Reply(4):  We agree this is an important point. To clarify, the discussion on snowfall is now revised as

“Our model simulations show that air pollution reductions in the COVID-19 lockdown period and associated changes in radiative forcing caused changes in the tropospheric circulation and thermodynamics (see Fadnavis et al., 2020 for a detailed analysis). These changes in meteorology have increased snowfall by 2‑5 mm day^-1 (3-20 %) over the Western Himalayas and Tibetan Plateau region (Fig. 5 j-l).” (L235-240).

5.  Line 68-73: The citation of LAP impact does not seem to be accurate. The Bair et al. (2021) study focus on the Indus River Basin and the decrease of snow melt is based on estimates from an energy balance model (not directly from remote sensing measurements).

Reply(5): Thank you for this point. We have now corrected this as remote sensing approaches instead of remote sensing observations. (see page 3, L68) As described in Bair et al (2021), they used 2 remote sensing approaches: (i) MODIS Snow-Covered Area and Grain Size plus Dust and Radiative Forcing in Snow, interpolated and smoothed to account for clouds and off-nadir views; and (ii) Snow Property Inversion from Remote Sensing, which accounts for snow containing LAPs and also provides interpolated and smoothed results.

6.   Line 145-148: Dust burden is also much reduced in the COVID simulation (Fig. S1, S2, S6). Does that indicate the wet deposition rate is systematically different between the two runs? Please add an analysis on this.

Reply(6): Thanks you for this suggestion. We have now included a new figure showing wet and dry deposition rate of dust (Fig. S2d-i) and added the following text.

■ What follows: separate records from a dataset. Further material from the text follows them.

(** @src src/modules/identity/app/ports/session-revocation-writer.ts:6-12 SessionRevocationWriter.commit *)
Record RevocationCommit : Type := mkRevocation {
  rv_session : Session; rv_event : Events.Envelope; rv_work : WorkContext
}.

(** @src src/modules/identity/infra/in-memory/adapters.ts:351-357 InMemorySessionRevocationWriter.commit
    The value is the stored session. *)
Definition revocationGuard (input : RevocationCommit) (s : Stores) : Res StoredSession :=
  match JsMap.get input.(rv_session).(s_id) s.(sessions) with
  | None => Err sessionNotFound
  | Some stored =>
      if negb (stored.(ss_session).(s_version) =? input.(rv_session).(s_version)) then Err staleWrite else Ok stored
  end.

Definition withRevocation (input : RevocationCommit) (stored : StoredSession) (s : Stores) : Stores :=
  withSessions (JsMap.set input.(rv_session).(s_id)
    (mkStoredSession (Session.saved input.(rv_session)) stored.(ss_tokenDigest)) s.(sessions)) s.

(** @src src/modules/identity/infra/in-memory/adapters.ts:346-367 InMemorySessionRevocationWriter.commit *)
Definition commitRevocation (input : RevocationCommit) (bus : Events.Envelope -> Res unit) (s : Stores) : Outcome Stores :=
  let id := input.(rv_session).(s_id) in
  commitWith (stored ← revocationGuard input s; _ ← assertAll [input.(rv_event)] input.(rv_work); Ok stored)
    (fun stored => withRevocation input stored s)
    (fun _ => undoSessions [id] s) [input.(rv_event)] bus s.

(** @src src/modules/identity/infra/in-memory/adapters.ts:373-379 InMemorySessionActivityWriter.record *)
Definition record (sessionId : ID) (at_ : Date) (s : Stores) : Stores :=
  match JsMap.get sessionId s.(sessions) with
  | Some stored =>
      withSessions (JsMap.set sessionId (mkStoredSession (Session.seen stored.(ss_session) at_) stored.(ss_tokenDigest))
                      s.(sessions)) s
  | None => s
  end.

(** [a !== null && a.getTime() < t.getTime()]. *)
Definition before (a : option Date) (t : Date) : bool :=
  match a with Some d => date_lt d t | None => false end.

(** @src src/modules/identity/infra/in-memory/adapters.ts:408-412 InMemorySessionPruner.prune *)
Definition prunable (endedBefore idleBefore : Date) (session : Session) : bool :=
  before session.(s_revokedAt) endedBefore || date_lt session.(s_expiresAt) endedBefore
  || date_lt session.(s_lastSeenAt) idleBefore.

(** @src src/modules/identity/infra/in-memory/adapters.ts:406-416 InMemorySessionPruner.prune (loop)
    The loop over the entries; deleting the current entry of a [Map] does not
    disturb its iteration. *)
Fixpoint pruneLoop (endedBefore idleBefore : Date) (limit : Z) (entries : list (ID * StoredSession)) (pruned : Z)
    (m : list (ID * StoredSession)) : Z * list (ID * StoredSession) :=
  match entries with
  | [] => (pruned, m)
  | (id, stored) :: rest =>
      if limit <=? pruned then (pruned, m)
      else if prunable endedBefore idleBefore stored.(ss_session)
      then pruneLoop endedBefore idleBefore limit rest (pruned + 1) (JsMap.delete id m)
      else pruneLoop endedBefore idleBefore limit rest pruned m
  end.

(** @src src/modules/identity/infra/in-memory/adapters.ts:401-418 InMemorySessionPruner.prune *)
Definition prune (endedBefore idleBefore : Date) (limit : Z) (s : Stores) : Z * Stores :=
  let '(pruned, m) := pruneLoop endedBefore idleBefore limit s.(sessions) 0 s.(sessions) in
  (pruned, withSessions m s).

(** @src src/modules/identity/app/ports/password-reset-writer.ts:16-28 PasswordResetWriter.commit *)
Record ResetCommit : Type := mkReset {
  rs_challenge : Challenge; rs_credential : Credential; rs_previousUpdatedAt : Date; rs_passwordHash : jstring;
  rs_identity : option Identity; rs_revoked : list SessionEviction; rs_events : list Events.Envelope;
  rs_work : WorkContext
}.

(** [sessions.get(session.id)?.session.version !== session.version]. *)
Definition staleSession (session : Session) (s : Stores) : bool :=
  match JsMap.get session.(s_id) s.(sessions) with
  | Some stored => negb (stored.(ss_session).(s_version) =? session.(s_version))
  | None => true
  end.

(** @src src/modules/identity/infra/in-memory/adapters.ts:458-463 InMemoryPasswordResetWriter.commit (loop)
    An active session of the identity that is not listed. *)
Definition unlisted (input : ResetCommit) (s : Stores) : bool :=
  existsb (fun stored =>
    activeOf input.(rs_credential).(c_identityId) stored.(ss_session)
    && negb (bool_decide (stored.(ss_session).(s_id) ∈ endedIds input.(rs_revoked))))
    (JsMap.values s.(sessions)).

(** @src src/modules/identity/infra/in-memory/adapters.ts:434-463 InMemoryPasswordResetWriter.commit
    The value is the stored challenge. *)
Definition resetGuard (input : ResetCommit) (s : Stores) : Res StoredChallenge :=
  if changedCredential input.(rs_credential).(c_id) input.(rs_previousUpdatedAt) s then Err staleWrite
  else
    match JsMap.get input.(rs_challenge).(v_id) s.(challenges) with
    | None => Err verificationNotFound
    | Some stored =>
        if negb (bool_decide (stored.(sc_challenge).(v_purpose) = Challenge.password_reset)) then Err verificationNotFound
        else if negb (stored.(sc_challenge).(v_version) =? input.(rs_challenge).(v_version)) then Err staleWrite
        else
          _ ← match input.(rs_identity) with
              | None => Ok tt
              | Some ident =>
                  match JsMap.get ident.(i_id) s.(identities) with
                  | None => Err identityNotFound
                  | Some current => if negb (current.(i_version) =? ident.(i_version)) then Err staleWrite else Ok tt
                  end
              end;
          if existsb (fun e => staleSession e.(ev_session) s) input.(rs_revoked) || unlisted input s then Err staleWrite
          else Ok stored
    end.

Definition withReset (input : ResetCommit) (stored : StoredChallenge) (s : Stores) : Stores :=
  mkStores
    (match input.(rs_identity) with
     | Some ident => JsMap.set ident.(i_id) (Identity.saved ident) s.(identities)
     | None => s.(identities)
     end)
    (JsMap.set input.(rs_credential).(c_id) input.(rs_credential) s.(credentials))
    (JsMap.set input.(rs_credential).(c_id) input.(rs_passwordHash) s.(passwordHashes))
    (JsMap.set input.(rs_challenge).(v_id)
       (mkStoredChallenge (Challenge.saved input.(rs_challenge)) stored.(sc_tokenDigest)) s.(challenges))
    (endAll input.(rs_revoked) s.(sessions)).

(** @src src/modules/identity/infra/in-memory/adapters.ts:466-481 InMemoryPasswordResetWriter.commit (undo) *)
Definition undoReset (input : ResetCommit) (s now : Stores) : Stores :=
  mkStores
    (match input.(rs_identity) with
     | Some ident => restorer ident.(i_id) s.(identities) now.(identities)
     | None => now.(identities)
     end)
    (restorer input.(rs_credential).(c_id) s.(credentials) now.(credentials))
    (restorer input.(rs_credential).(c_id) s.(passwordHashes) now.(passwordHashes))
    (restorer input.(rs_challenge).(v_id) s.(challenges) now.(challenges))
    (restoring (endedIds input.(rs_revoked)) s.(sessions) now.(sessions)).

(** @src src/modules/identity/infra/in-memory/adapters.ts:424-483 InMemoryPasswordResetWriter.commit *)
Definition commitReset (input : ResetCommit) (bus : Events.Envelope -> Res unit) (s : Stores) : Outcome Stores :=
  commitWith (stored ← resetGuard input s; _ ← assertAll input.(rs_events) input.(rs_work); Ok stored)
    (fun stored => withReset input stored s)
    (fun _ => undoReset input s) input.(rs_events) bus s.

(** ** The store's maps. *)

(** Records are stored under their own identifiers. *)
Definition keyedBy {V} (key : V -> ID) (m : list (ID * V)) : Prop :=
  JsMap.wf m /\ forall id v, JsMap.get id m = Some v -> key v = id.

Lemma keyedBy_nil {V} (key : V -> ID) : keyedBy key [].
Proof. split; [apply NoDup_nil_2|done]. Qed.

Lemma keyedBy_set {V} (key : V -> ID) m v : keyedBy key m -> keyedBy key (JsMap.set (key v) v m).
Proof.
  intros [Hw Hk]. split; [by apply JsMap.wf_set|]. intros id u. rewrite JsMap.get_set.
  destruct (decide (key v = id)) as [<-|]; [by intros [= <-]|apply Hk].
Qed.

Lemma keyedBy_values {V} (key : V -> ID) m v : keyedBy key m -> v ∈ JsMap.values m <-> JsMap.get (key v) m = Some v.
Proof.
  intros [Hw Hk]. rewrite JsMap.elem_values by done. split; [|eauto]. intros [id Hid]. by rewrite (Hk _ _ Hid).
Qed.

(** Restoring what a write changed. *)
Lemma restorer_set {V} k (v : V) m : restorer k m (JsMap.set k v m) = m.
Proof.
  unfold restorer. destruct (JsMap.get k m) as [p|] eqn:E; [by apply JsMap.set_undo|by apply JsMap.delete_undo].
Qed.

Lemma restorer_get {V} k (before m : list (ID * V)) k' :
  JsMap.get k' (restorer k before m) = if decide (k = k') then JsMap.get k before else JsMap.get k' m.
Proof.
  unfold restorer. destruct (JsMap.get k before) as [p|] eqn:E; [rewrite JsMap.get_set; by destruct (decide _)|].
  destruct (decide (k = k')) as [->|Hne]; [apply JsMap.get_delete_eq|by apply JsMap.get_delete_ne].
Qed.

“The lower dust load is related to the interactive change in atmospheric dynamics in the model, which also leads to changes in the wet and dry deposition rates of dust (Fig S2d-i)” (L130-131). 

7. A1.1: how reliable is MODIS AOD over the bright snow surface?

Reply (7): There are indeed uncertainties associated with the MODIS AOD data over snow, as documented by Huang et al (2020). We now clearly state this at L313-314 as follows:)

“ Uncertainty in MODIS AOD data over snow are documented by Huang et al (2020).”

Huang, G., Chen, Y., Li, Z., Liu, Q.,Wang, Y., He, Q., et al. (2020).Validation and Accuracy Analysis ofthe Collection 6.1 MODIS Aerosol Optical Depth over the Westernmost City in China Based on the Sun‐Sky Radiometer Observations from SONET.Earth and Space Science,7,e2019EA001041

8.  A1.2: AEROCOM-ACCMIP-II emission inventory for year 2020 is used in the simulations. The references provided here are from more than 10 years ago. I wonder why not using CMIP6 or other modern emission inventories. How different is the configuration of model experiments from the CovidMIP protocol (Jones et al., 2021)? Please provide a discussion on this.   

Reply(8): We think that AEROCOM-ACCMIP-II emission inventory is well developed and hence used in this study. However, we are open to using other emission inventories for our future studies.

Our model configuration is as per model experiments from the CovidMIP protocol. We have mentioned it in our manuscript at L366-367.